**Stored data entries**
Lemma internalCancel_ok inv f n d m :
  invoke_spec inv f -> mux_ok false n d m -> (0 <= d)%Z -> unfinished (kids m) <= f ->
  exists b m', internalCancel inv m = Ok (b, m') /\ mux_ok false n d m' /\ progress m m' /\
    (b = true -> forall k, k ∈ kids m' -> h_state k = Cancelled) /\
    (forall k, k ∈ kids m' -> calm (h_state k) = true) /\
    (d <> 0%Z \/ parent_ m = Noop -> log_ m' = log_ m).
Proof.
  intros Hi Hm Hd Hu.
  destruct (cancel_from_ok inv f n d (seq 0 (length (kids m))) m Hi Hm Hd Hu)
    as (b & m' & E & Hm' & Hp' & Ht & Hn & Hl).
  { intros j Hj. apply elem_of_seq in Hj. lia. }
  exists b, m'. split_and!; try done.
  - intros Hb k [j Hk]%list_elem_of_lookup. apply (Ht Hb j); [|done]. apply elem_of_seq.
    apply lookup_lt_Some in Hk. rewrite (pg_length _ _ Hp') in Hk. lia.
  - intros k [j Hk]%list_elem_of_lookup. apply (Hn j); [|done]. apply elem_of_seq.
    apply lookup_lt_Some in Hk. rewrite (pg_length _ _ Hp') in Hk. lia.
Qed.

Lemma set_count_same c m : set_count c m = set_count c (set_error (error_ m) m).
Proof. done. Qed.
(** The awaiter is gone, or gives up its frame. *)
Lemma released_ok U n a s :
  ok U n -> starters n !! a = Some s ->
  ok U (set_pending (pendingTaskCount_ n - Z.b2z (pending_start s))
         (set_starters (delete a (starters n))
            (set_frames (match s_promise s with Some p => delete p (frames n) | None => frames n end) n))).
Proof.
  intros Hok Ha. pose proof (fun p => owned_frame U n a s p Hok Ha) as Hown. destruct Hok.
  set (F := match s_promise s with Some p => delete p (frames n) | None => frames n end).
  assert (HF : forall q, s_promise s <> Some q -> F !! q = frames n !! q).
  { intros q Hq. unfold F. destruct (s_promise s) as [p|]; [|done]. rewrite lookup_delete_ne; [done|congruence]. }
  assert (Hgone : forall p, s_promise s = Some p -> F !! p = None).
  { intros p Hp. unfold F. rewrite Hp. apply lookup_delete_eq. }
  split; cbn; try done.
  - intros p Hp. rewrite HF; [by apply o_tasks0|]. intros E. by destruct (Hown p E).
  - intros a2 s2 p [Hne Ha2]%lookup_delete_Some Hs. destruct (o_pend0 a2 s2 p Ha2 Hs). rewrite HF; [done|].
    intros E. destruct (Hown p E) as (_ & _ & Ho). by apply (Ho a2 s2).
  - intros a1 a2 s1 s2 p [_ H1]%lookup_delete_Some [_ H2]%lookup_delete_Some. by apply o_inj0.
  - by rewrite o_pending0, countZ_delete, Ha.
  - intros p Hq. destruct (o_queue0 p Hq) as (? & ? & Ho). rewrite HF by (by apply (Ho a s)). split_and!; try done.
    intros a2 s2 [_ H2]%lookup_delete_Some. by eapply Ho.
  - intros p [t Hp]. destruct (decide (s_promise s = Some p)) as [E|E]; [rewrite (Hgone p E) in Hp; done|].
    rewrite HF in Hp by done. destruct (o_dom0 p ltac:(eauto)) as [?|[?|(a2 & s2 & H2 & Hs)]]; [tauto..|].
    right. right. exists a2, s2. split; [|done]. apply lookup_delete_Some. split; [|done]. intros <-. congruence.
  - intros Hx. destruct (o_closed0 Hx) as (? & Hz & ?). split_and!; try done.
    rewrite o_pending0 in Hz. pose proof (countZ_weight_le pending_start (starters n) a) as Hw. rewrite Ha, Hz in Hw.
    rewrite o_pending0, Hz. cbn in *. destruct (pending_start s); cbn in *; lia.
Qed.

**WHAT THE EXERCISE ASKS**
Only the lines from the one containing "- intros p Hq." through the last line of the records above are to be reproduced, exactly and with both ends included.

**OUTPUT OF THE TASK**
  - intros p Hq. destruct (o_queue0 p Hq) as (? & ? & Ho). rewrite HF by (by apply (Ho a s)). split_and!; try done.
    intros a2 s2 [_ H2]%lookup_delete_Some. by eapply Ho.
  - intros p [t Hp]. destruct (decide (s_promise s = Some p)) as [E|E]; [rewrite (Hgone p E) in Hp; done|].
    rewrite HF in Hp by done. destruct (o_dom0 p ltac:(eauto)) as [?|[?|(a2 & s2 & H2 & Hs)]]; [tauto..|].
    right. right. exists a2, s2. split; [|done]. apply lookup_delete_Some. split; [|done]. intros <-. congruence.
  - intros Hx. destruct (o_closed0 Hx) as (? & Hz & ?). split_and!; try done.
    rewrite o_pending0 in Hz. pose proof (countZ_weight_le pending_start (starters n) a) as Hw. rewrite Ha, Hz in Hw.
    rewrite o_pending0, Hz. cbn in *. destruct (pending_start s); cbn in *; lia.
Qed.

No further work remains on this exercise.